I haven’t felt well the past couple days, and it took until today for me to put the pieces together: I’m still in recovery mode from my periodontal surgery. This has never happened to me before, which is why it took me two days to figure out.
What I noticed first was profound fatigue: I’d get up in the morning after 8 or nine hours sleep and feel like I got two, maybe three. I eventually woke up, more or less, but the weariness didn’t leave.
Then, today, I started feeling pretty yucky, similar in some ways to the way I felt when I had the Terrible, Awful Cold: 2015 Edition, and I thought it might be a relapse/new affliction. And then I remembered back to Tuesday.
I said that the surgery on Tuesday hurt a lot, and boy oh boy, did it ever. But I’d forgotten that at one point the periodontist was using a tool to scrape—rasp?—the tooth, and he was holding the outside of me head so he could apply more force. I was aware at one point that he was also pressing against one of the glands in my neck, and that hurt. At the time, I was a bit preoccupied with possible other (and much worse) pain, which is why I’d forgotten about it.

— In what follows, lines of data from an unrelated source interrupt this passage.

(* ===== verification/ExtentReturn.v ===== *)
(** Giving layouts back and committing them (extent_alloc.rs):
    [layout_return], [fence_client], [reclaim_snapshot], [commit_extents]
    and the lease sweep's [revoke_client]. *)

From S2P Require Import Prelude Sql Tables ExtentVerify FreeList ExtentInv.
From S2P Require Import ExtentGrant ExtentMerge.

(** logical_offset IN (SELECT .. FROM extents WHERE .. overlaps [start, end)). *)
Definition on_range (d : db) (k : string * Z * Z) (start end_ : Z) : bool :=
  match extents d !! k with
  | Some e => (k.2 <? end_) && (k.2 + e_len e >? start)
  | None => false
  end.

Definition in_return (d : db) (v : string) (fid client start end_ : Z)
    (k : string * Z * Z * Z) : bool :=
  bool_decide (k.1.1 = (v, fid)) && (k.2 =? client) && on_range d k.1 start end_.

(** INSERT OR REPLACE INTO extent_commit_grace SELECT .. fenced = 0. *)
Definition remember_gens (d : db) (v : string) (fid client start end_ : Z) : db :=
  set_grace ((g_gen <$> filter (fun kg => in_return d v fid client start end_ kg.1 = true /\
                                    g_fenced kg.2 = false) (extent_grants d))
             ∪ extent_commit_grace d) d.

Definition layout_return (d : db) (v : string) (file_id client_id lo len : Z) : res (Z * db) :=
  start ← as_i64 lo "offset exceeds i64";
  end_ ← checked_end lo len;
  client ← as_i64 client_id "client id exceeds i64";
  let fid := wrap_i64 file_id in
  let gone := fun k (_ : grant_row) => in_return d v fid client start end_ k in
  let d1 := remember_gens d v fid client start end_ in
  let n := count_where gone (extent_grants d) in
  let d2 := set_grants (delete_where gone (extent_grants d)) d1 in
  '(d3, _) ← merge_extents_window d2 v fid start end_;
  Ok (n, d3).

Definition client_rows (v : string) (client : Z) (k : string * Z * Z * Z) : bool :=
  bool_decide (k.1.1.1 = v) && (k.2 =? client).

Definition fence_client (d : db) (v : string) (client_id : Z) : res (Z * db) :=
  client ← as_i64 client_id "client id exceeds i64";
  let live := fun k g => client_rows v client k && negb (g_fenced g) in
  let n := count_where live (extent_grants d) in
  let d1 := set_grants (update_where live (fun g => GrantRow (g_mode g) (g_gen g) true)
                          (extent_grants d)) d in
  Ok (n, set_grace (delete_where (fun k _ => client_rows v client k) (extent_commit_grace d1)) d1).

Definition reclaim_snapshot (d : db) (v : string) (file_id lo len : Z) : res (list Z) :=
  start ← as_i64 lo "offset exceeds i64";
  end_ ← checked_end lo len;
  Ok (live_unfenced_holders d v file_id (overlapping_extents d v file_id start end_) None).

(** SELECT MIN(gen), MAX(gen), COUNT of the client's grace rows inside the
    extent; the two agree on a non-empty window. *)
Definition grace_gens (d : db) (v : string) (fid client lo end_ : Z) : list Z :=
  select (fun k g => if bool_decide (k.1.1 = (v, fid)) && (k.2 =? client) &&
                        (lo <=? k.1.2) && (k.1.2 <? end_) then Some g else None)
    Z.le (extent_commit_grace d).

Definition grace_gen (gens : list Z) : option Z :=
  match head gens, last gens with
  | Some a, Some b => if a =? b then Some a else None
  | _, _ => None
  end.

Definition commit_check (d : db) (v : string) (fid client : Z) (t : ExtentRow) : res unit :=
  gen_held ← match extent_grants d !! (v, fid, logical_offset t, client) with
             | Some g => if g_fenced g then Err (CommitRejected "grant is fenced")
                         else Ok (Some (g_gen g))
             | None => Ok (grace_gen (grace_gens d v fid client (logical_offset t) (row_end t)))
             end;
  match gen_held with
  | None => Err (CommitRejected "no grant for this client")
  | Some g => fail_if (negb (g =? generation t)) (CommitRejected "generation mismatch")
  end.

Fixpoint commit_checks (d : db) (v : string) (fid client : Z) (ts : list ExtentRow) : res unit :=
  match ts with
  | [] => Ok tt
  | t :: ts => commit_check d v fid client t ≫= fun _ => commit_checks d v fid client ts
  end.

(** UPDATE extents SET state = 'rw' .. AND state = 'invalid'. *)
Definition promote_row (v : string) (fid : Z) (acc : extent_table * Z) (t : ExtentRow)
    : extent_table * Z :=
  let '(E, n) := acc in
  match E !! (v, fid, logical_offset t) with
  | Some e => match e_state e with
              | StInvalid => (<[(v, fid, logical_offset t) :=
                                 Extent (e_len e) (e_phys e) (e_gen e) StRw]> E, n + 1)
              | StRw => (E, n)
              end
  | None => (E, n)
  end.

Definition commit_extents (d : db) (v : string) (file_id client_id lo len : Z) : res (Z * db) :=
  start ← as_i64 lo "offset exceeds i64";
  end_ ← checked_end lo len;
  client ← as_i64 client_id "client id exceeds i64";
  let fid := wrap_i64 file_id in
  let targets := overlapping_extents d v file_id start end_ in
  fail_if (is_nil targets) (CommitRejected "no extents under the range") ≫= fun _ =>
  commit_checks d v fid client targets ≫= fun _ =>
  let '(E, promoted) := foldl (promote_row v fid) (extents d, 0) targets in
  Ok (promoted, set_extents E d).

(** JOIN extents .. GROUP BY file_id: (file_id, MIN lo, MAX end). *)
Definition client_windows (d : db) (v : string) (client : Z) : list (Z * Z * Z) :=
  select (fun k g => if client_rows v client k
                     then (fun e => (k.1.1.2, k.1.2, k.1.2 + e_len e)) <$> extents d !! k.1
                     else None) lex3 (extent_grants d).

Fixpoint group_windows (rows : list (Z * Z * Z)) : list (Z * Z * Z) :=
  match rows with
  | [] => []
  | (f, lo, hi) :: rows =>
      match group_windows rows with
      | (f', lo', hi') :: gs =>
          if f =? f' then (f, Z.min lo lo', Z.max hi hi') :: gs
          else (f, lo, hi) :: (f', lo', hi') :: gs
      | [] => [(f, lo, hi)]
      end
  end.

Definition delivered_at (d : db) (v : string) (client : Z) : Z :=
  match fenced_clients d !! (v, client) with Some f => f_delivered_unix f | None => 0 end.

Definition revoke_client (d : db) (v : string) (client_id : Z) : res (Z * db) :=
  client ← as_i64 client_id "client id exceeds i64";
  fail_if (negb (delivered_at d v client >? 0)) UnconfirmedFence ≫= fun _ =>
  let files := group_windows (client_windows d v client) in
  let mine := fun k (_ : grant_row) => client_rows v client k in
  let removed := count_where mine (extent_grants d) in
  let d1 := set_grants (delete_where mine (extent_grants d)) d in
  d2 ← foldM (fun d '(f, lo, hi) => '(d', _) ← merge_extents_window d v f lo hi; Ok d') d1 files;
  Ok (removed, d2).

(** ** Dropping or fencing grant rows *)
Definition weaker_grants (d : db) (v : string) (G : gmap (string * Z * Z * Z) grant_row) : Prop :=
  forall f lo c g', G !! (v, f, lo, c) = Some g' ->
  exists g, extent_grants d !! (v, f, lo, c) = Some g /\ g_mode g' = g_mode g /\
    g_gen g' = g_gen g /\ (g_fenced g' = false -> g_fenced g = false).

Lemma vol_inv_weaken d v G :
  vol_inv d v -> weaker_grants d v G -> vol_inv (set_grants G d) v.
Proof.
  intros [Hc Hn] Hw. split; [|done]. apply core_set_grants; [done|..].
  - intros f lo c g' Hg. destruct (Hw _ _ _ _ Hg) as (g & Hg0 & _ & Hgen & Hfe).
    destruct (c_grants _ _ Hc _ _ _ _ Hg0) as (e & He & Hge). exists e. split; [done|].
    rewrite Hgen. auto.
  - intros f lo c g' Hg. destruct (Hw _ _ _ _ Hg) as (g & Hg0 & _).
    by apply (c_client _ _ Hc) in Hg0.
  - intros f lo c1 c2 g1 g2 H1 H2 F1 F2 M1 M2.
    destruct (Hw _ _ _ _ H1) as (x1 & X1 & Y1 & _ & Z1).
    destruct (Hw _ _ _ _ H2) as (x2 & X2 & Y2 & _ & Z2).
    apply (c_rw _ _ Hc f lo c1 c2 x1 x2); auto; congruence.
Qed.

Lemma delete_grants_weaker d v p : weaker_grants d v (delete_where p (extent_grants d)).
Proof. intros f lo c g [Hg _]%lookup_delete_where_Some. eauto. Qed.

Lemma client_rows_true v client k : client_rows v client k = true <-> k.1.1.1 = v /\ k.2 = client.
Proof. unfold client_rows. by rewrite andb_true_iff, bool_decide_eq_true, Z.eqb_eq. Qed.

Lemma in_return_true d v fid client s e k :
  in_return d v fid client s e k = true <->
  k.1.1 = (v, fid) /\ k.2 = client /\
  exists x, extents d !! k.1 = Some x /\ k.1.2 < e /\ s < k.1.2 + e_len x.
Proof.
  unfold in_return, on_range. rewrite !andb_true_iff, bool_decide_eq_true, Z.eqb_eq. split.
  - intros [[? ?] Ho]. destruct (extents d !! k.1) as [x|]; [|done]. bool_Z.
    split_and!; try done. exists x. split_and!; try done; lia.
  - intros (? & ? & x & -> & ? & ?). split; [done|].
    rewrite andb_true_iff, Z.gtb_ltb, !Z.ltb_lt. done.
Qed.

(** ** layout_return *)
Record return_post (d d' : db) (v : string) (fid client s e : Z) : Prop := {
  lr_inv : vol_inv d' v;
  lr_bytes : same_bytes d d' v;
  lr_others : forall w, w <> v -> same_volume d d' w;
  (** exactly the client's rows over the range are gone *)
  lr_grants : forall k g, extent_grants d' !! k = Some g <->
    extent_grants d !! k = Some g /\ in_return d v fid client s e k = false;
  (** the unfenced ones leave their generation behind *)
  lr_grace : forall k, extent_commit_grace d' !! k =
    match extent_grants d !! k with
    | Some g => if in_return d v fid client s e k && negb (g_fenced g) then Some (g_gen g)
                else extent_commit_grace d !! k
    | None => extent_commit_grace d !! k
    end;
  lr_fences : fenced_clients d' = fenced_clients d }.

Lemma remember_gens_lookup d v fid client s e k :
  extent_commit_grace (remember_gens d v fid client s e) !! k =
    match extent_grants d !! k with
    | Some g => if in_return d v fid client s e k && negb (g_fenced g) then Some (g_gen g)
                else extent_commit_grace d !! k
    | None => extent_commit_grace d !! k
    end.
Proof.
  unfold remember_gens. simpl. rewrite lookup_union, lookup_fmap.
  set (P := fun kg : _ * grant_row => in_return d v fid client s e kg.1 = true /\ g_fenced kg.2 = false).
  destruct (extent_grants d !! k) as [g|] eqn:Hg.
  - destruct (in_return d v fid client s e k && negb (g_fenced g)) eqn:Hb.
    + assert (filter P (extent_grants d) !! k = Some g) as ->.
      { apply map_lookup_filter_Some. split; [done|]. bool_Z. done. }
      simpl. by destruct (extent_commit_grace d !! k).
    + assert (filter P (extent_grants d) !! k = None) as ->.
      { apply map_lookup_filter_None. right. intros g' Hg' [Hi Hf]. simpl in *.
        rewrite Hg in Hg'. simplify_eq. by rewrite Hi, Hf in Hb. }
      simpl. by destruct (extent_commit_grace d !! k).
  - assert (filter P (extent_grants d) !! k = None) as ->.
    { apply map_lookup_filter_None. by left. }
    simpl. by destruct (extent_commit_grace d !! k).
Qed.

Lemma layout_return_spec d v file_id client_id lo len :
  vol_inv d v -> is_u64 lo -> is_u64 len ->
  match layout_return d v file_id client_id lo len with
  | Ok (n, d') => return_post d d' v (wrap_i64 file_id) client_id lo (lo + len)
  | Err e => exists why, e = InvalidRange why
  end.
Proof.
  intros Hi Hlo Hlen. unfold layout_return.
  destruct (as_i64 lo _) as [start|e] eqn:E1; [|by apply as_i64_invalid in E1].
  apply as_i64_Ok in E1 as [_ ->]. cbn.
  destruct (checked_end lo len) as [end_|e] eqn:E2; [|by apply checked_end_invalid in E2].
  apply checked_end_Ok in E2 as (Hl0 & Hle & ->); [|done..]. cbn.
  destruct (as_i64 client_id _) as [client|e] eqn:E3; [|by apply as_i64_invalid in E3].
  apply as_i64_Ok in E3 as [Hci ->]. cbn.
  set (fid := wrap_i64 file_id). set (d1 := remember_gens _ _ _ _ _ _).
  set (d2 := set_grants _ _).
  assert (Hi1 : vol_inv d1 v) by (apply (vol_inv_frame d); [by split|done]).
  assert (Hi2 : vol_inv d2 v).
  { apply vol_inv_weaken; [done|]. apply (delete_grants_weaker d1). }
  destruct (merge_window_spec d2 v fid lo (lo + len)) as (d3 & n & -> & Hm & _);
    [done|apply wrap_i64_range|lia|]. cbn.
  destruct Hm as [Hi3 Hb Ho Hg Hf Hq Hr]. split; [done|done|..].
  - intros w Hw. eapply (same_volume_trans w); [|by apply Ho]. split; try done. simpl.
    intros f l c. rewrite lookup_delete_where. destruct (extent_grants d !! _); [|done].
    destruct (in_return _ _ _ _ _ _ _) eqn:Hin; [|done].
    apply in_return_true in Hin as ([=] & _). congruence.
  - intros k g. rewrite Hg. simpl. by rewrite lookup_delete_where_Some.
  - intros k. unfold rest in Hr. injection Hr as Hr _. rewrite Hr. apply remember_gens_lookup.
  - unfold rest in Hr. injection Hr as _ _ _ Hr _. by rewrite Hr.
Qed.

(** ** fence_client *)
Record fence_post (d d' : db) (v : string) (client : Z) : Prop := {
  fp_inv : vol_inv d' v;
  fp_extents : extents d' = extents d;
  fp_others : forall w, w <> v -> same_volume d d' w;
  fp_fenced : forall f lo g, extent_grants d' !! (v, f, lo, client) = Some g -> g_fenced g = true;
  fp_kept : forall k, is_Some (extent_grants d' !! k) <-> is_Some (extent_grants d !! k);
  fp_grace : forall f lo, extent_commit_grace d' !! (v, f, lo, client) = None;
  fp_bystander : forall k, k.2 <> client -> extent_grants d' !! k = extent_grants d !! k /\
    extent_commit_grace d' !! k = extent_commit_grace d !! k }.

When I left the office, I also felt strange, kind of lightheaded, for lack of a better word, and I was a bit disoriented; I left the bottle of Savacol on the reception desk (and had to buy one later). I need to bathe the affected area for one minute, twice a day, as part of my post-op treatment, so it was important. And I forgot it.
Yesterday, that feeling returned, as it did today. This puzzled me, and I was still thinking it could be a new cold (because I felt the same way when I had the cold). But Nigel put it in perspective: Anaesthetic, he reminded me, just fools the brain into thinking nothing is happening, but the trauma of surgery is still actually happening, and the part of the body being operated on still experiences the trauma. He’s absolutely right, of course.
Add to that the fact that this surgery was the most intense of all of them, and also with a great amount of pain, both actual and feared, and it was a far more traumatic experience all round than I’d realised at the time. No wonder I was feeling off colour for a couple days afterward.
It all came as a surprise because I didn’t experience anything like this with any of the previous surgeries, so it never occurred to me that recovery would be slower. But, then, previous surgeries weren’t as big a deal. I can’t remember how my recovery went after general surgery (or whatever the term is for when they operate on your innards…), but I think it may have been kind of similar.
Still, the main thing about all this is how unexpected it is. If I’d experienced it before, I doubt very much I’d be mentioning it, even in passing, let alone blogging about it. But it was a surprise, and it’s coming at a terrible time, when I have so much work to do.